*Task goal:*
Starting with the line that contains "Lemma map_result_set_ao ao" and stopping after the line that contains "(** The columns", copy the entries below exactly. Include nothing else.

*Task material:*
(** X26. [default_values] has an entry for a name exactly when the column
    of that name has a default value, and the entry is that value. *)
Theorem default_values_spec (s : Schema) k v :
  built s ->
  (Dict.get k (default_values s) = Some v <->
     exists c, Dict.get k (__columns__ s) = Some c /\
               default_value c = v /\ v <> _no_default_value_marker).
Proof.
  intros Hb. pose proof (built_NoDup Hb) as Hnd. unfold keys in Hnd.
  unfold default_values.
  rewrite (get_map default_value).
  assert (Hf : forall c,
    Dict.get k (filter (fun kv => has_default_value (snd kv)) (__columns__ s))
    = Some c <->
    Dict.get k (__columns__ s) = Some c /\ has_default_value c = true).
  { intros c. split.
    - intros H. apply get_Some_In in H. apply filter_In in H.
      destruct H as [H1 H2]. split; [now apply In_get | assumption].
    - intros [H1 H2]. apply In_get.
      + now apply NoDup_keys_filter_items.
      + apply filter_In. split; [now apply get_Some_In | assumption]. }
  assert (Hh : forall c, has_default_value c = true
                         <-> default_value c <> _no_default_value_marker).
  { intros c. unfold has_default_value. rewrite negb_true_iff.
    destruct (DefaultValue_eqb _ _) eqn:H.
    - apply DefaultValue_eqb_eq in H. split; [discriminate | congruence].
    - split; [|reflexivity]. intros _ Heq.
      apply DefaultValue_eqb_eq in Heq. congruence. }
  destruct (Dict.get k (filter _ _)) as [c|] eqn:Hg; cbn [option_map].
  - destruct (proj1 (Hf c) eq_refl) as [Hc Hd]. apply Hh in Hd. split.
    + intros [= <-]. eauto.
    + intros (c' & Hc' & <- & _). congruence.
  - split; [discriminate|]. intros (c & Hc & <- & Hne).
    discriminate (proj2 (Hf c) (conj Hc (proj2 (Hh c) Hne))).
Qed.

End QueryFacts.

(** ** Disjoint union, continued *)

Section UnionMoreFacts.
Context {E : External}.

Lemma resolve_set_ao ao ao' f item c :
  resolve ao f item = Ok c ->
  resolve ao' f item = Ok (with_append_only ao' c).
Proof.
  unfold resolve.
  destruct (match Dict.get (fst item) f with Some a => a | None => _ end);
    [|discriminate].
  destruct (DType_eq_dec _ _); [|discriminate].
  intros [= <-]. reflexivity.
Qed.

Lemma map_result_set_ao ao ao' MF f l : forall cs,
  map_result (resolve ao f) l = Ok cs ->
  (forall item, In item l ->
     Dict.get (fst item) MF = Dict.get (fst item) f) ->
  map_result (resolve ao' MF) l = Ok (map (with_append_only ao') cs).
Proof.
  induction l as [|item l IH]; simpl; intros cs Hcs Hg.
  - injection Hcs as <-. reflexivity.
  - destruct (resolve ao f item) as [c|] eqn:Hc; simpl in Hcs; [|discriminate].
    destruct (map_result (resolve ao f) l) as [cs0|] eqn:Hl; simpl in Hcs;
      [|discriminate].
    injection Hcs as <-.
    rewrite (resolve_get_ext ao' MF f item (Hg item (or_introl eq_refl))).
    rewrite (@resolve_set_ao ao ao' f item c Hc). simpl.
    rewrite (IH cs0 eq_refl (fun i Hi => Hg i (or_intror Hi))). reflexivity.
Qed.

Lemma length_store_NoDup (cs : list ColumnSchema) :
  List.length (store [] cs) = List.length cs -> NoDup (map name cs).
Proof.
  intros Hlen.
  apply (@NoDup_incl_NoDup _ (Dict.keys (store [] cs)) (map name cs)).
  - apply NoDup_keys_store. constructor.
  - unfold Dict.keys. rewrite !length_map. lia.
  - intros x Hx. apply In_keys_store in Hx. destruct Hx as [[]|Hx]. exact Hx.
Qed.

(** The columns of a schema without two annotations resolved to one name
    are the resolved columns, one per annotation. *)
Lemma built_values s :
  built s ->
  List.length (__columns__ s) = List.length (__annotations__ s) ->
  map_result (resolve (append_only (__properties__ s))
                      (_cls_fields (__dict__ s))) (__annotations__ s)
  = Ok (Dict.values (__columns__ s)).
Proof.
  intros Hb Hlen. destruct (built_facts Hb) as (_ & _ & cs & Hcs & _ & Hcols).
  rewrite Hcs. f_equal. rewrite Hcols.
  assert (Hnd : NoDup (map name cs)).
  { apply length_store_NoDup. rewrite <- Hcols, Hlen.
    symmetry. apply (map_result_Ok_length _ _ Hcs). }
  rewrite (store_NoDup _ Hnd). unfold Dict.values. rewrite map_map. simpl.
  symmetry. apply map_id.
Qed.

Lemma merged_columns (MF : Dict.dict attr) (ss : list Schema) :
  Forall built ss ->
  Forall (fun s => List.length (__columns__ s)
                   = List.length (__annotations__ s)) ss ->
  (forall s item, In s ss -> In item (__annotations__ s) ->
     Dict.get (fst item) MF
     = Dict.get (fst item) (_cls_fields (__dict__ s))) ->
  map_result (resolve false MF) (List.concat (map __annotations__ ss))
  = Ok (map (with_append_only false)
            (List.concat (map (fun s => Dict.values (__columns__ s)) ss))).
Proof.
  induction ss as [|s ss IH]; intros Hb Hlen Hget; [reflexivity|].
  inversion Hb as [|? ? Hs Hss]; subst.
  inversion Hlen as [|? ? Hl Hls]; subst.
  cbn [map List.concat]. rewrite map_app.
  apply map_result_app.
  - apply (map_result_set_ao _ false MF _ _ (built_values Hs Hl)).
    intros item. apply Hget. now left.
  - apply IH; [assumption..|]. intros s' item Hin. apply Hget. now right.
Qed.

Lemma columns_by_name (ss : list Schema) :
  Forall built ss ->
  List.concat (map __columns__ ss)
  = map (fun c => (name c, c))
        (List.concat (map (fun s => Dict.values (__columns__ s)) ss)).
Proof.
  induction 1 as [|s ss Hs _ IH]; [reflexivity|].
  cbn [map List.concat]. rewrite map_app, <- IH. f_equal.
  unfold Dict.values. rewrite map_map.
  transitivity (map (fun x => x) (__columns__ s)); [symmetry; apply map_id|].
  apply map_ext_in. intros [k c] Hin. cbn [snd].
  now rewrite (built_names _ _ Hs Hin).
Qed.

*Written solution:*
Lemma map_result_set_ao ao ao' MF f l : forall cs,
  map_result (resolve ao f) l = Ok cs ->
  (forall item, In item l ->
     Dict.get (fst item) MF = Dict.get (fst item) f) ->
  map_result (resolve ao' MF) l = Ok (map (with_append_only ao') cs).
Proof.
  induction l as [|item l IH]; simpl; intros cs Hcs Hg.
  - injection Hcs as <-. reflexivity.
  - destruct (resolve ao f item) as [c|] eqn:Hc; simpl in Hcs; [|discriminate].
    destruct (map_result (resolve ao f) l) as [cs0|] eqn:Hl; simpl in Hcs;
      [|discriminate].
    injection Hcs as <-.
    rewrite (resolve_get_ext ao' MF f item (Hg item (or_introl eq_refl))).
    rewrite (@resolve_set_ao ao ao' f item c Hc). simpl.
    rewrite (IH cs0 eq_refl (fun i Hi => Hg i (or_intror Hi))). reflexivity.
Qed.

Lemma length_store_NoDup (cs : list ColumnSchema) :
  List.length (store [] cs) = List.length cs -> NoDup (map name cs).
Proof.
  intros Hlen.
  apply (@NoDup_incl_NoDup _ (Dict.keys (store [] cs)) (map name cs)).
  - apply NoDup_keys_store. constructor.
  - unfold Dict.keys. rewrite !length_map. lia.
  - intros x Hx. apply In_keys_store in Hx. destruct Hx as [[]|Hx]. exact Hx.
Qed.

(** The columns of a schema without two annotations resolved to one name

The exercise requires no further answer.